I look around at what looks like both entire teams craning to see what is going on. “I’ll see what I can do.” I stand up and start in a reasonable tone: “Alright guys, let’s have some space to work please.” A couple of people shuffle back, but it appears that a dislocation is just too interesting to leave. “Seriously guys, you aren’t helping. Give us some room.”
Slowly everyone backs off, far enough at least to let me get out and bring the kit back.
Someone who looks distinctly like a coach steps in front of me, deliberately blocking my path. “What’s going on?”
I ignore the obvious answer of we’re treating someone, going instead for “I’m just getting some equipment, then we’ll get our friend back there moved into our vehicle.”
“How long’s this going to take?”
“As long as it takes. We need to be sure we don’t do any more damage.”
“Can’t you just put it back in and walk him off? We have a game to finish here.”
“Only if you fancy explaining to his parents why he will never use his arm again. Besides, you have three other pitches you can use, if you’re in a hurry.” I know that I’m skating the edge of being rude, but you’re annoying me and I have a patient to look after. He looks grumpy. “Look, the sooner you let me get this kit, the sooner we’ll be out of your way.” I don’t think that’s an appreciated comment, but at least he does move.
A brisk walk to the ambulance, a brief argument with the scoop stretcher, and then I’m on my way back with magic pain killing gas in one hand and jack of all trades lifting equipment in the other. And yet again I’m facing a crowd, and this time I’ve got minimal patience left. “GUYS!” A single syllable projected across the entire field.
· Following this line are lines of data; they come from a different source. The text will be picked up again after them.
Lemma query_rec_work fuel : forall (h : nat) node st en i j s,
  0 <= st -> st <= en -> en - st + 1 <= 2 ^ Z.of_nat h ->
  safe (query_rec fuel node st en i j) s (fun _ _ l =>
    Z.of_nat (length l) <= query_bound (Z.of_nat h) st en i j).
Proof.
  induction fuel as [|f IH]; intros h node st en i j s Hst Hle Hlen; [done|].
  cbn [query_rec]. apply safe_bind, safe_enter.
  destruct (decide (j < st \/ i > en)) as [Hdis|Hdis].
  { apply safe_ret. unfold query_bound. rewrite decide_True by done. simpl. lia. }
  destruct (decide (st >= i /\ en <= j)) as [Hin|Hpart].
  { apply safe_read_tree. intros x _. unfold query_bound.
    rewrite decide_False, decide_True by lia. simpl. lia. }
  assert (st < en) as Hlt by lia.
  pose proof (mid_bounds st en Hst Hlt) as Hmid.
  destruct h as [|h]; [simpl in Hlen; lia|].
  destruct (halves_fit st en h) as [Hl Hr]; [lia..|].
  apply safe_bind. eapply safe_mono; [by apply applyPending_work|].
  intros ? s1 l1 [Hlen1 _]; simpl.
  apply safe_bind. eapply safe_mono; [apply (IH h); lia|].
  intros ? s2 l2 Hlen2; simpl in Hlen2.
  apply safe_bind. eapply safe_mono; [apply (IH h); lia|].
  intros ? s3 l3 Hlen3; simpl in Hlen3.
  apply safe_ret. count_logged. rewrite ?Nat2Z.inj_succ, ?Nat2Z.inj_add.
  unfold query_bound in *.
  repeat case_decide; lia.
Qed.

Lemma update_rec_work fuel : forall (h : nat) node st en i j op s,
  0 <= st -> st <= en -> en - st + 1 <= 2 ^ Z.of_nat h ->
  safe (update_rec fuel node st en i j op) s (fun _ _ l =>
    Z.of_nat (length l) <= update_bound (Z.of_nat h) st en i j).
Proof.
  induction fuel as [|f IH]; intros h node st en i j op s Hst Hle Hlen; [done|].
  destruct (decide (j < st \/ i > en)) as [Hdis|Hdis].
  { cbn [update_rec]. rewrite decide_True by done.
    apply safe_bind, safe_enter.
    apply safe_ret. unfold update_bound. rewrite decide_True by done. simpl. lia. }
  destruct (decide (i <= st /\ en <= j)) as [Hin|Hpart].
  { eapply safe_mono; [apply update_rec_inside; lia|].
    intros ? s' l [Hl _]. unfold update_bound.
    rewrite decide_False, decide_True by lia. lia. }
  cbn [update_rec]. rewrite decide_False by done.
  assert (st < en) as Hlt by lia.
  rewrite decide_False by lia. rewrite decide_False by lia.
  apply safe_bind, safe_enter.
  pose proof (mid_bounds st en Hst Hlt) as Hmid.
  destruct h as [|h]; [simpl in Hlen; lia|].
  destruct (halves_fit st en h) as [Hl Hr]; [lia..|].
  apply safe_bind. eapply safe_mono; [by apply (applyPending_work f)|].
  intros ? s1 l1 [Hlen1 _]; simpl.
  apply safe_bind.
  eapply safe_mono with (Q := fun _ _ l =>
    Z.of_nat (length l) <=
    if decide (i <= mid st en) then update_bound (Z.of_nat h) st (mid st en) i j else 0).
  { destruct (decide (i <= mid st en)); [apply (IH h); lia|]. by apply safe_ret. }
  intros ? s2 l2 Hlen2.
  apply safe_bind.
  eapply safe_mono with (Q := fun _ _ l =>
    Z.of_nat (length l) <=
    if decide (j > mid st en) then update_bound (Z.of_nat h) (mid st en + 1) en i j else 0).
  { destruct (decide (j > mid st en)); [apply (IH h); lia|]. by apply safe_ret. }
  intros ? s3 l3 Hlen3.
  apply safe_bind, safe_read_tree. intros xl _.
  apply safe_bind, safe_read_tree. intros xr _.
  apply safe_write_tree. intros _.
  count_logged. rewrite ?Nat2Z.inj_succ, ?Nat2Z.inj_add.
  unfold update_bound in *.
  repeat case_decide; lia.
Qed.

End Work.

(** ** Termination, work and bounds of the public operations *)

Section Totality.
Context {Node Op : Type} `{!Aggregate Node} `{!Update Node Op}.
Implicit Types s : SegTree Node Op.

Lemma construct_total fuel n arr :
  1 <= n -> 4 * n + 1 <= INT_MAX ->
  n <= Z.of_nat (length arr) -> (height n <= fuel)%nat ->
  exists s log, construct fuel n arr = Done tt s log /\
    allocated s /\ size s = n /\ within 1 (4 * n + 1) log.
Proof.
  intros Hn Hcap Hlen Hf. unfold construct.
  rewrite SegTree_new_fits by lia.
  set (s0 := mkSegTree _ _ _ _).
  assert (capacity (4 * n + 1) s0) as Hc0.
  { unfold capacity, s0, resize; simpl. rewrite !length_replicate. lia. }
  assert (Z.to_nat (Z.log2_up n) < fuel)%nat as Hfuel by (unfold height in Hf; lia).
  assert (forall k, 0 <= k <= n - 1 -> is_Some (at_ arr k)) as Harr.
  { intros k Hk. apply at_is_Some. lia. }
  destruct (runs_unit _ _ _ (build_rec_built arr (4 * n + 1) fuel _ 1 0 (n - 1) s0
      Hfuel (fits_root n Hn) Hc0 Harr))
    as (s1 & l1 & Hrun & _ & HT & _ & _ & Hw).
  unfold build, mbind, M_mbind, M_bind, get_size. simpl. rewrite Hrun.
  destruct HT as (Hsz & Hlt & Hlh & Hlp & _), Hc0 as (Hc0t & Hc0h & Hc0p).
  exists s1, l1. simpl in Hsz. split_and!; try done.
  split; [lia|]. rewrite Hsz. unfold capacity. lia.
Qed.
(** X13.  A well-formed audio model without time encodings runs
    [forward_features] to its end on every non-empty batch of clips of the
    configured size with one spectrogram each whose patch grid has
    [audio_patch] cells: each layer runs once, in order, and the pooled
    noun and verb features both have shape [[B, embed_dim]]. *)
Theorem features_of_configured_sizes (m : model) (B h w : nat) :
  model_well_formed m -> B <> 0 ->
  m_patch_size m <= h -> m_patch_size m <= w ->
  h / m_patch_size m * (w / m_patch_size m) = m_audio_patch m ->
  features m [B; 3; m_all_frames m; m_img_size m; m_img_size m]
           (Some [B; 3; h; w]) None
  = (full_trace (m_depth m), inr ([B; m_embed_dim m], [B; m_embed_dim m])).
Proof.
  intros Hm HB Hh Hw Hgrid.
  pose proof Hm as [Hp [Hpi [Hc [Htub [Hfr [Hhd0 [Hhd [Hdr [Hcd [Hsf [Hall [Hte [Hpre Hpos]]]]]]]]]]]]].
  assert (Hg : m_img_size m / m_patch_size m <> 0).
  { intros E. apply Nat.div_small_iff in E; lia. }
  enough (H : exists tr,
             succeeds (features m [B; 3; m_all_frames m; m_img_size m; m_img_size m]
                                (Some [B; 3; h; w]) None)
                      tr ([B; m_embed_dim m], [B; m_embed_dim m])
             /\ tr = full_trace (m_depth m)).
  { destruct H as [tr [H ->]]. exact H. }
  assert (Hf : m_all_frames m / 2 <> 0).
  { intros E. apply Nat.div_small_iff in E; lia. }
  assert (Hd : m_embed_dim m <> 0).
  { intros E. rewrite E in Hhd. now rewrite Nat.Div0.div_0_l in Hhd. }
  eexists. split.
  - unfold features, ForwardFeatures.forward_features, ForwardFeatures.spatial_path.
    eapply succeeds_bind; [apply succeeds_ret |].
    eapply succeeds_bind.
    { (* the spatial path, on the spectrogram *)
      eapply succeeds_bind; [apply succeeds_op; reflexivity |].
      eapply succeeds_bind; [apply succeeds_op; reflexivity |].
      eapply succeeds_bind.
      { apply succeeds_op. unfold ForwardFeatures.clip_conv1.
        cbn [ff_config ForwardFeatures.patch_size ForwardFeatures.embed_dim].
        rewrite Nat.eqb_refl, !conv_dim_ok by assumption. reflexivity. }
      eapply succeeds_bind.
      { apply succeeds_op. unfold ForwardFeatures.reshape_grid.
        destruct (B * 1 * m_embed_dim m =? 0) eqn:E; [| reflexivity].
        apply Nat.eqb_eq in E. exfalso. revert E.
        repeat apply mul_nonzero; auto. }
      eapply succeeds_bind; [apply succeeds_op; reflexivity |].
      eapply succeeds_bind; [apply succeeds_op; reflexivity |].
      eapply succeeds_bind.
      { apply succeeds_op. unfold ForwardFeatures.add_positional.
        cbn [ff_config ForwardFeatures.audio_patch ForwardFeatures.embed_dim].
        rewrite Hgrid, !ff_bcast_dim_refl. reflexivity. }
      apply succeeds_op. unfold ForwardFeatures.layer_norm.
      cbn [rev app ff_config ForwardFeatures.embed_dim].
      now rewrite Nat.eqb_refl. }
    eapply succeeds_bind.
    { (* the patch embedding of the clip *)
      unfold ForwardFeatures.patch_embed.
      cbn [ff_config ForwardFeatures.img_size ForwardFeatures.in_chans
           ForwardFeatures.tubelet_size ForwardFeatures.patch_size
           ForwardFeatures.embed_dim].
      rewrite Nat.eqb_refl. cbn [andb].
      apply succeeds_op.
      rewrite Hc, Htub, Nat.eqb_refl, !conv_dim_ok by (assumption || lia).
      reflexivity. }
    eapply succeeds_bind.
    { apply succeeds_op. unfold ForwardFeatures.add_pos_embed, ForwardFeatures.num_patches.
      cbn [ff_config ForwardFeatures.img_size ForwardFeatures.all_frames
           ForwardFeatures.tubelet_size ForwardFeatures.patch_size
           ForwardFeatures.embed_dim].
      rewrite Htub.
      rewrite (Nat.mul_comm (m_all_frames m / 2)).
      rewrite !ff_bcast_dim_refl. reflexivity. }
    eapply succeeds_bind; [apply succeeds_did |].
    eapply succeeds_bind; [apply succeeds_op; reflexivity |].
    eapply succeeds_bind.
    { cbn [ff_config ForwardFeatures.pre_time_encoding]. rewrite Hpre.
      apply succeeds_ret. }
    eapply succeeds_bind.
    { cbn [ff_config ForwardFeatures.depth].
      rewrite (Nat.mul_comm _ (m_all_frames m / 2)).
      apply run_blocks_keep. intros j _.
      apply block_preserves_shapes;
        [now apply blocks_well_formed | now apply blocks_valid]. }
    apply succeeds_op. unfold ForwardFeatures.pool. cbn [fst snd].
    cbn [ff_config ForwardFeatures.embed_dim].
    destruct (B =? 0) eqn:E0; [apply Nat.eqb_eq in E0; contradiction |].
    rewrite (Nat.mul_comm B 1), Nat.Div0.mod_mul.
    replace (m_audio_patch m + 1 =? 0) with false
      by (symmetry; apply Nat.eqb_neq; lia).
    cbn [orb negb Nat.eqb]. rewrite Nat.eqb_refl. reflexivity.
  - reflexivity.
Qed.

End Stack.

(** The base model: 224 x 224 clips of 16 frames, 16 x 16 patches, width
    768, 12 layers of 12 heads, one spectrogram of 14 x 14 patches. *)
Definition base_model : model :=
  mkModel 224 16 3 768 12 12 3072 2 16 2 1 true 0 true 196 0 false false true false.

Lemma base_model_well_formed : model_well_formed base_model.
Proof.
  unfold model_well_formed, base_model; cbn -[Nat.div Nat.mul].
  repeat split; try discriminate; try reflexivity; try lia;
    try (apply Nat.leb_le; vm_compute; reflexivity).
Qed.

Lemma block_preserves_shapes_witness :
  block_forward (blocks base_model 0) None
    [196 + 1; 2 * 1; 768] [2; 16 / 2 * (224 / 16 * (224 / 16)); 768]
  = Some ([196 + 1; 2 * 1; 768], [2; 16 / 2 * (224 / 16 * (224 / 16)); 768]).
Proof.
  apply (@block_preserves_shapes (blocks base_model 0) None).
  - exact (blocks_well_formed 0 base_model_well_formed).
  - apply (@blocks_valid base_model 0 2 base_model_well_formed). discriminate.
Defined.

Lemma features_of_configured_sizes_witness :
  features base_model [2; 3; 16; 224; 224] (Some [2; 3; 224; 224]) None
  = (full_trace 12, inr ([2; 768], [2; 768])).
Proof.
  apply (@features_of_configured_sizes base_model 2 224 224).
  - exact base_model_well_formed.
  - discriminate.
  - apply Nat.leb_le. vm_compute. reflexivity.
  - apply Nat.leb_le. vm_compute. reflexivity.
  - vm_compute. reflexivity.
Defined.

End BlockShapes.

(* ------------------------------------------------------------------ *)
(** * [Adapter] and the state [__init__] leaves it in (both model files) *)

Module AdapterInit.
Import CosineLogits.
Local Open Scope R_scope.

(** [nn.Linear(in_features, out_features)]: one weight row and one bias
    entry per output. *)
Record Linear : Type := mkLinear {
  in_features : nat;
  weight : list (list R);
  bias : list R
}.

Fixpoint map2 {A B C : Type} (f : A -> B -> C) (l1 : list A) (l2 : list B)
  : list C :=
  match l1, l2 with
  | a :: l1', b :: l2' => f a b :: map2 f l1' l2'
  | _, _ => []
  end.

(** [F.linear] on one row of features; [None]: the row has another length
    than [in_features]. *)
Definition linear_forward (l : Linear) (x : list R) : option (list R) :=
  if (length x =? in_features l)%nat
  then Some (map2 (fun w b => dot w x + b) (weight l) (bias l))
  else None.

(** [nn.init.constant_(m.weight, 0)] and [nn.init.constant_(m.bias, 0)] *)
Definition constant_zero (l : Linear) : Linear :=
  mkLinear (in_features l) (map (map (fun _ => 0)) (weight l))
           (map (fun _ => 0) (bias l)).
(* ===== verification/Ini.v ===== *)
(** * conf.c: the INI parser

    A translation of conf.c as it is compiled by default (the [INI_*] macros of
    conf.h): the parser works on a 200 byte stack buffer that it modifies in
    place, with [char*] variables as offsets into the buffer; the section and
    name buffers are 50 bytes.  The reader is an interface ([IniReader]) with
    the two implementations of the source, [fgets] on a file and
    [ini_reader_string] on a string; the handler is an argument, a computation
    over the state behind the [user] pointer. *)
From stdpp Require Import base list numbers gmap strings.
From Stdlib Require Import Ascii ZArith.
From S2P Require Import Prelude CLib.

(** ** conf.h: the compiled-in configuration *)

Definition INI_START_COMMENT_PREFIXES : list ascii := str ";#".
Definition INI_INLINE_COMMENT_PREFIXES : list ascii := str ";".
Definition INI_MAX_LINE : nat := 200.
Definition MAX_SECTION : nat := 50.
Definition MAX_NAME : nat := 50.

(** ** Helpers on the line buffer *)

(** The loop of [rstrip]: [p] is the pointer, as an offset. *)
Fixpoint rstrip_loop (line : list ascii) (s p : nat) : outcome (list ascii) :=
  match p with
  | O => Ok line
  | S p' =>
      if decide (s < p) then
        let* c := load line p' in
        if isspace c then
          let* line' := store line p' NUL in rstrip_loop line' s p'
        else Ok line
      else Ok line
  end.

(** [rstrip(line + s)]: the modified buffer; the returned pointer is [s]. *)
Definition rstrip (line : list ascii) (s : nat) : outcome (list ascii) :=
  let* n := strlen (drop s line) in rstrip_loop line s (s + n).

(** How far [lskip] moves the pointer. *)
Fixpoint lskip_loop (s : list ascii) : outcome nat :=
  match s with
  | [] => Fault oob
  | c :: s' =>
      if negb (bool_decide (c = NUL)) && isspace c
      then let* n := lskip_loop s' in Ok (S n)
      else Ok 0
  end.

Definition lskip (line : list ascii) (s : nat) : outcome nat :=
  let* n := lskip_loop (drop s line) in Ok (s + n).

(** How far [find_chars_or_comment] moves the pointer; [None] is the null
    [chars]. *)
Fixpoint find_loop (chars : option (list ascii)) (was_space : bool)
    (s : list ascii) : outcome nat :=
  match s with
  | [] => Fault oob
  | c :: s' =>
      if negb (bool_decide (c = NUL)) &&
         match chars with None => true | Some cs => negb (strchr cs c) end &&
         negb (was_space && strchr INI_INLINE_COMMENT_PREFIXES c)
      then let* n := find_loop chars (isspace c) s' in Ok (S n)
      else Ok 0
  end.

Definition find_chars_or_comment (line : list ascii) (s : nat)
    (chars : option (list ascii)) : outcome nat :=
  let* n := find_loop chars false (drop s line) in Ok (s + n).

(** The loop of [strncpy0] from index [i], [size - 1] in [size_t]. *)
Fixpoint strncpy0_loop (dest : list ascii) (i : nat) (src : list ascii) (size : Z)
    : outcome (list ascii) :=
  if decide (Z.of_nat i < to_u64 (size - 1))%Z then
    match src with
    | [] => Fault oob
    | c :: src' =>
        if decide (c = NUL) then store dest i NUL
        else let* dest' := store dest i c in strncpy0_loop dest' (S i) src' size
    end
  else store dest i NUL.

Definition strncpy0 (dest src : list ascii) (size : Z) : outcome (list ascii) :=
  strncpy0_loop dest 0 src size.

(** ** Readers *)

(** An [ini_reader]: the buffer, its size, the stream; [None] is NULL. *)
Class IniReader (St : Type) :=
  ini_read : list ascii → Z → St → outcome (option (list ascii) * St).

(** [FILE*] opened for reading: the bytes not yet read. *)
Record FILE := { file_left : list ascii }.

(** What one call of [fgets] takes: up to [n] bytes, through a newline. *)
Fixpoint fgets_chunk (n : nat) (l : list ascii) : list ascii :=
  match n, l with
  | S n', c :: l' => if decide (c = LF) then [c] else c :: fgets_chunk n' l'
  | _, _ => []
  end.

(** Copy [chunk] and a NUL to the start of the buffer. *)
Definition blit (buf chunk : list ascii) : outcome (list ascii) :=
  if decide (length chunk < length buf)
  then Ok (chunk ++ NUL :: drop (S (length chunk)) buf) else Fault oob.

(** The library's [fgets]; for a size that is not positive it is NULL.  (The
    parser's own sizes are at least 2, but see [grow_loop] in the file IniConf.) *)
#[export] Instance fgets : IniReader FILE := λ buf num f,
  match file_left f with
  | [] => Ok (None, f)
  | _ :: _ =>
      if decide (num ≤ 0)%Z then Ok (None, f) else
      let chunk := fgets_chunk (Z.to_nat (num - 1)) (file_left f) in
      let* buf' := blit buf chunk in
      Ok (Some buf', {| file_left := drop (length chunk) (file_left f) |})
  end.

Record ini_parse_string_ctx := { ctx_ptr : list ascii; ctx_num_left : nat }.

(** The loop of [ini_reader_string]: [i] is [strp - str]; the result is the
    buffer, [strp], [ctx_ptr] and [ctx_num_left]. *)
Fixpoint reader_string_loop (buf : list ascii) (i : nat) (num : Z)
    (ptr : list ascii) (num_left : nat) {struct num_left}
    : outcome (list ascii * nat * list ascii * nat) :=
  match num_left with
  | O => Ok (buf, i, ptr, num_left)
  | S num_left' =>
      if decide (1 < num)%Z then
        match ptr with
        | [] => Fault oob
        | c :: ptr' =>
            let* buf' := store buf i c in
            if decide (c = LF) then Ok (buf', S i, ptr', num_left')
            else reader_string_loop buf' (S i) (num - 1) ptr' num_left'
        end
      else Ok (buf, i, ptr, num_left)
  end.

#[export] Instance ini_reader_string : IniReader ini_parse_string_ctx := λ buf num ctx,
  if bool_decide (ctx_num_left ctx = 0) || bool_decide (num < 2)%Z
  then Ok (None, ctx)
  else
    let* r := reader_string_loop buf 0 num (ctx_ptr ctx) (ctx_num_left ctx) in
    let '(buf', i, ptr, num_left) := r in
    let* buf'' := store buf' i NUL in
    Ok (Some buf'', {| ctx_ptr := ptr; ctx_num_left := num_left |}).

(** ** ini_parse_stream *)

(** The locals of [ini_parse_stream] that live across lines. *)
Record ini_locals := {
  il_line : list ascii;
  il_section : list ascii;
  il_prev_name : list ascii;
  il_lineno : Z;
  il_error : Z
}.

(** [char b[n] = ""] *)
Definition empty_buffer (n : nat) : list ascii := replicate n NUL.

Section parse_stream.
Context {U : Type}.

(** An [ini_handler]: section, name and value as string contents; the state
    is what [user] points to. *)
Variable handler : list ascii → list ascii → list ascii → M U Z.

(** [HANDLER(user, section, name, value)] on pointers. *)
Definition call_handler (section name value : list ascii) : M U Z :=
  let! s := lift (cstring section) in
  let! n := lift (cstring name) in
  let! v := lift (cstring value) in
  handler s n v.

(** [if (!HANDLER(...) && !error) error = lineno;] *)
Definition note_error (r : Z) (l : ini_locals) : Z :=
  if decide (r = 0%Z) then
    if decide (il_error l = 0%Z) then il_lineno l else il_error l
  else il_error l.

Definition is_bom (line : list ascii) (lineno : Z) : outcome bool :=
  if decide (lineno = 1%Z) then
    let* c0 := load line 0 in
    if decide (c0 = "239"%char) then
      let* c1 := load line 1 in
      if decide (c1 = "187"%char) then
        let* c2 := load line 2 in Ok (bool_decide (c2 = "191"%char))
      else Ok false
    else Ok false
  else Ok false.

(** The branch of a "[section]" line; [start] points to the bracket. *)
Definition section_line (l : ini_locals) (line : list ascii) (start : nat)
    : M U ini_locals :=
  let! e := lift (find_chars_or_comment line (start + 1) (Some (str "]"))) in
  let! ce := lift (load line e) in
  if decide (ce = "]"%char) then
    let! line1 := lift (store line e NUL) in
    let! section := lift (strncpy0 (il_section l) (drop (start + 1) line1)
                                   (Z.of_nat MAX_SECTION)) in
    let! prev := lift (store (il_prev_name l) 0 NUL) in
    retM {| il_line := line1; il_section := section; il_prev_name := prev;
            il_lineno := il_lineno l; il_error := il_error l |}
  else
    retM {| il_line := line; il_section := il_section l;
            il_prev_name := il_prev_name l; il_lineno := il_lineno l;
            il_error := note_error 0 l |}.

(** The branch of a name[=:]value line; [start] points to the name. *)
Definition pair_line (l : ini_locals) (line : list ascii) (start : nat)
    : M U ini_locals :=
  let! e := lift (find_chars_or_comment line start (Some (str "=:"))) in
  let! ce := lift (load line e) in
  if decide (ce = "="%char ∨ ce = ":"%char) then
    let! line1 := lift (store line e NUL) in
    let! line2 := lift (rstrip line1 start) in
    let value := e + 1 in
    let! e2 := lift (find_chars_or_comment line2 value None) in
    let! c2 := lift (load line2 e2) in
    let! line3 := (if decide (c2 = NUL) then retM line2
                   else lift (store line2 e2 NUL)) in
    let! value := lift (lskip line3 value) in
    let! line4 := lift (rstrip line3 value) in
    let! prev := lift (strncpy0 (il_prev_name l) (drop start line4)
                                (Z.of_nat MAX_NAME)) in
    let! r := call_handler (il_section l) (drop start line4) (drop value line4) in
    retM {| il_line := line4; il_section := il_section l; il_prev_name := prev;
            il_lineno := il_lineno l; il_error := note_error r l |}
  else
    retM {| il_line := line; il_section := il_section l;
            il_prev_name := il_prev_name l; il_lineno := il_lineno l;
            il_error := note_error 0 l |}.

(** The if-else chain of the loop body: [start] is the first non-blank
    character, [c] is [*start] and [p] is [*prev_name]. *)
Definition line_branch (l : ini_locals) (line : list ascii) (start : nat)
    (c p : ascii) : M U ini_locals :=
  if strchr INI_START_COMMENT_PREFIXES c then
    retM {| il_line := line; il_section := il_section l;
            il_prev_name := il_prev_name l; il_lineno := il_lineno l;
            il_error := il_error l |}
  else if decide (p ≠ NUL ∧ c ≠ NUL ∧ 0 < start) then
    let! r := call_handler (il_section l) (il_prev_name l) (drop start line) in
    retM {| il_line := line; il_section := il_section l;
            il_prev_name := il_prev_name l; il_lineno := il_lineno l;
            il_error := note_error r l |}
  else if decide (c = "["%char) then section_line l line start
  else if decide (c ≠ NUL) then pair_line l line start
  else
    retM {| il_line := line; il_section := il_section l;
            il_prev_name := il_prev_name l; il_lineno := il_lineno l;
            il_error := il_error l |}.

(** The body of the loop after the line was read and [lineno] counted. *)
Definition process_line (l : ini_locals) : M U ini_locals :=
  let! bom := lift (is_bom (il_line l) (il_lineno l)) in
  let start := if bom : bool then 3 else 0 in
  let! line := lift (rstrip (il_line l) start) in
  let! start := lift (lskip line start) in
  let! c := lift (load line start) in
  let! p := lift (load (il_prev_name l) 0) in
  line_branch l line start c p.

Fixpoint ini_loop {St : Type} `{!IniReader St} (fuel : nat) (stream : St) (l : ini_locals) : M U Z :=
  match fuel with
  | O => nofuel
  | S fuel' =>
      let! r := lift (ini_read (il_line l) (Z.of_nat INI_MAX_LINE) stream) in
      match r with
      | (None, _) => retM (il_error l)
      | (Some line, stream') =>
          let! lineno := lift (int_incr (il_lineno l)) in
          let! l' := process_line
            {| il_line := line; il_section := il_section l;
               il_prev_name := il_prev_name l; il_lineno := lineno;
               il_error := il_error l |} in
          ini_loop fuel' stream' l'
      end
  end.

(** [line0] is the uninitialised [char line[INI_MAX_LINE]]. *)
Definition ini_parse_stream {St : Type} `{!IniReader St} (fuel : nat) (line0 : list ascii)
    (stream : St) : M U Z :=
  ini_loop fuel stream
    {| il_line := line0; il_section := empty_buffer MAX_SECTION;
       il_prev_name := empty_buffer MAX_NAME; il_lineno := 0; il_error := 0 |}.

Definition ini_parse_file (line0 : list ascii) (file : FILE) : M U Z :=
  ini_parse_stream (S (length (file_left file))) line0 file.

(** [fopen] of a file: its bytes, or [None] when it cannot be opened. *)
Definition ini_parse (line0 : list ascii) (file : option (list ascii)) : M U Z :=
  match file with
  | None => retM (-1)%Z
  | Some bytes => ini_parse_file line0 {| file_left := bytes |}
  end.

(** [string] is the memory the pointer points to. *)
Definition ini_parse_string (line0 string : list ascii) : M U Z :=
  let! n := lift (strlen string) in
  ini_parse_stream (S n) line0 {| ctx_ptr := string; ctx_num_left := n |}.
End parse_stream.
Even I’m a little stunned by the silence that rolls back. “Move OUT of my way. Give us room so that we can do our job.” Youth Leader training kicks in. Act assuming compliance. I step forward purposefully and the crowd spreads out, dispersing before my eyes. Recognise good behaviour. “Thank you guys.”
My crewmate looks at me, eyes wide and jaw lowered.
“Close your mouth, you’ll catch something.” The residual annoyance makes it a little more of a snap than I intended, but I soften it with a grin.
Our patient manages a strained laugh through the pain as my crewmates’ mouth snaps shut with a click. He takes the entonox from me, apparently grateful for something to do to cover the confusion, and I start explaining the lift and shift process to our patient. Once his pain has gone away a little (and he’s high enough not to care about what’s left), we scoop and scoot, and the rest of the job is a fairly routine transport.
As we’re packing up at the hospital, my crewmate looks at me over the cot we’re re-making. “Are you okay? You sounded pretty annoyed back there with the crowd.”
I shrug. “That was just lack of patience. You’ll know when I’m angry.” He looks at me questioningly, and I just smile.